(* ===== verification/VhostData.v ===== *)
(** * What the vhost-user backend writes into the guest

    The stores of a pass over a queue are exactly the bytes of the generated packets in the buffers of their chains, the used
    entry of each chain behind its packet, and the used index behind all of them. *)
From Stdlib Require Import ZArith Lia Bool.
From stdpp Require Import base numbers option list.
From S2P Require Import Prelude VhostMemory VhostMemoryProps VhostQueue VhostQueueProps VhostWire VhostWireProps Vhost VhostInv.
#[local] Open Scope Z_scope.
Implicit Types (b : Backend) (w : VWorld) (m : Message) (a : Args) (r : VRings).

(** ** Packets *)
Definition vm_bytes (kind : list Z) (sequence gpa_or_count size session : Z) : list Z :=
  VM_MAC ++ VM_PEER ++ [136; 181] ++ kind ++ to_le 8 sequence ++ to_le 8 gpa_or_count ++ to_le 4 (u32 size) ++ [0; 0; 0; 0] ++ to_le 8 session.
Lemma vm_header_ok x y sequence gpa size session :
  vm_header [x; y] sequence gpa size session = Ok (vm_bytes [x; y] sequence gpa size session).
Proof. unfold vm_header, vm_bytes, VM_HEADER. lazy -[Z.modulo Z.div u32]. reflexivity. Qed.
(** The bytes of a packet: the virtio header, the header and the payload. *)
Definition packet (header : list Z) (sequence size : Z) : list Z :=
  replicate 12 0 ++ header ++ map (fun i => payload_byte sequence (Z.of_nat i)) (seq 0 (Z.to_nat (size - VM_HEADER))).
Lemma packet_length header sequence size : zlen header = 48 -> 48 <= size -> zlen (packet header sequence size) = size + 12.
Proof. intros H L. unfold packet, VM_HEADER, zlen in *. rewrite !length_app, length_map, length_seq, length_replicate. lia. Qed.
Lemma frame_byte_ok header sequence size p :
  zlen header = 48 -> 48 <= size -> 0 <= p < size + 12 ->
  exists x, frame_byte header sequence p = Ok x /\ packet header sequence size !! Z.to_nat p = Some x.
Proof.
  intros Lh Ls Hp. unfold frame_byte, packet, VM_HEADER in *. unfold zlen in Lh.
  destruct (p <? 12) eqn:E1; bools.
  { exists 0. split; [done|]. rewrite lookup_app_l by (rewrite length_replicate; lia). apply lookup_replicate. lia. }
  rewrite lookup_app_r by (rewrite length_replicate; lia). rewrite length_replicate. destruct (p <? 12 + 48) eqn:E2; bools.
  - rewrite get_ok by (unfold zlen; lia). eexists. split; [reflexivity|]. rewrite lookup_app_l by lia.
    replace (Z.to_nat p - 12)%nat with (Z.to_nat (p - 12)) by lia. rewrite nth_lookup.
    destruct (header !! Z.to_nat (p - 12)) eqn:E; [done|]. apply lookup_ge_None in E. lia.
  - eexists. split; [reflexivity|]. rewrite lookup_app_r by lia.
    apply list_lookup_fmap_Some. exists (Z.to_nat p - 12 - length header)%nat. split; [by replace (Z.of_nat _) with (p - 12 - 48) by lia|].
    apply lookup_seq. lia.
Qed.
(** ** Buffers in host memory *)
(** The mappings of two regions do not overlap, as mappings of [mmap] do not. *)
Definition hosts_apart (mem : Memory) : Prop :=
  ForallOrdPairs (fun x y => rg_ptr x + rg_size x <= rg_ptr y \/ rg_ptr y + rg_size y <= rg_ptr x) (regions mem).
Definition in_span (p : Z) (s : Span) : Prop := sp_ptr s <= p < sp_ptr s + sp_len s.
Lemma apart_host mem s t p : mem_ok mem -> hosts_apart mem -> span_in mem s -> span_in mem t -> overlaps s t = false ->
  in_span p s -> in_span p t -> False.
Proof.
  intros I H (x & i & Hx & Hi & Li & Bi & Es) (y & j & Hy & Hj & Lj & Bj & Et) O Ps Pt. unfold in_span in *.
  rewrite Es in Ps, O. rewrite Et in Pt, O. cbn in Ps, Pt. unfold overlaps in O. cbn in O. bools.
  apply list_elem_of_lookup in Hx as [k Ek]. apply list_elem_of_lookup in Hy as [l El].
  destruct (decide (k = l)) as [-> |N]; [rewrite Ek in El; injection El as <-; lia|].
  destruct (decide (k < l)%nat) as [L|L].
  - pose proof (pairs_lookup _ _ _ _ _ _ H L Ek El) as D. cbv beta in D. lia.
  - assert (l < k)%nat as L' by lia. pose proof (pairs_lookup _ _ _ _ _ _ H L' El Ek) as D. cbv beta in D. lia.
Qed.
Lemma elem_span_addresses p s : p ∈ span_addresses s <-> in_span p s.
Proof.
  unfold span_addresses, in_span. rewrite list_elem_of_fmap. setoid_rewrite elem_of_seq. split.
  - intros (i & -> & Hi). lia.
  - intros Hp. exists (Z.to_nat (p - sp_ptr s)). lia.
Qed.
Lemma elem_addresses p l : p ∈ addresses l <-> exists s, s ∈ l /\ in_span p s.
Proof.
  induction l as [|s l IH]; [split; [by intros ?%elem_of_nil|intros (s & ?%elem_of_nil & _); done]|].
  rewrite addresses_cons, elem_of_app, IH, elem_span_addresses. setoid_rewrite elem_of_cons. naive_solver.
Qed.
Lemma addresses_length l : Forall (fun s => 0 < sp_len s) l -> length (addresses l) = Z.to_nat (lens l).
Proof.
  induction 1 as [|s l Hs F IH]; [done|]. rewrite addresses_cons, length_app, IH, span_addresses_length by lia.
  change (lens (s :: l)) with (sp_len s + lens l). pose proof (lens_nonneg l F). lia.
Qed.
Lemma addresses_nodup write mem r l : mem_ok mem -> hosts_apart mem -> spans_ok write mem r l -> NoDup (addresses l).
Proof.
  intros I H [S1 _ S2 _ _ _]. induction S2 as [|s l F S2 IH]; [constructor|]. apply Forall_cons in S1 as [Hs S1].
  rewrite addresses_cons. apply NoDup_app. split_and!; [|intros p Hp Hq|by apply IH].
  - unfold span_addresses. apply NoDup_fmap_2_strong; [|apply NoDup_seq]. intros. lia.
  - apply elem_span_addresses in Hp. apply elem_addresses in Hq as (t & Ht & Pt).
    rewrite Forall_forall in F, S1. apply (apart_host mem t s p I H (S1 t Ht) Hs (F t Ht) Pt Hp).
Qed.
(** No buffer of a chain touches a ring. *)
Lemma addresses_rings write mem q r l p : mem_ok mem -> hosts_apart mem -> vrings_ok mem q r -> spans_ok write mem r l -> p ∈ addresses l ->
  ~ in_span p (r_desc r) /\ ~ in_span p (r_avail r) /\ ~ in_span p (r_used r).
Proof.
  intros I H R S (s & Hs & Ps)%elem_addresses. pose proof (proj1 (Forall_forall _ _) (so_in _ _ _ _ S) s Hs) as Is.
  pose proof (proj1 (Forall_forall _ _) (so_rings _ _ _ _ S) s Hs) as (O1 & O2 & O3). cbv beta in *.
  split_and!; intros Pr; [eapply (apart_host mem s (r_desc r))|eapply (apart_host mem s (r_avail r))|eapply (apart_host mem s (r_used r))]; eauto; apply R.
Qed.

________________________________________

Exercise: From the data above, copy every line where "destruct" appears.

Response:
  destruct (p <? 12) eqn:E1; bools.
  rewrite lookup_app_r by (rewrite length_replicate; lia). rewrite length_replicate. destruct (p <? 12 + 48) eqn:E2; bools.
    destruct (header !! Z.to_nat (p - 12)) eqn:E; [done|]. apply lookup_ge_None in E. lia.
  destruct (decide (k = l)) as [-> |N]; [rewrite Ek in El; injection El as <-; lia|].
  destruct (decide (k < l)%nat) as [L|L].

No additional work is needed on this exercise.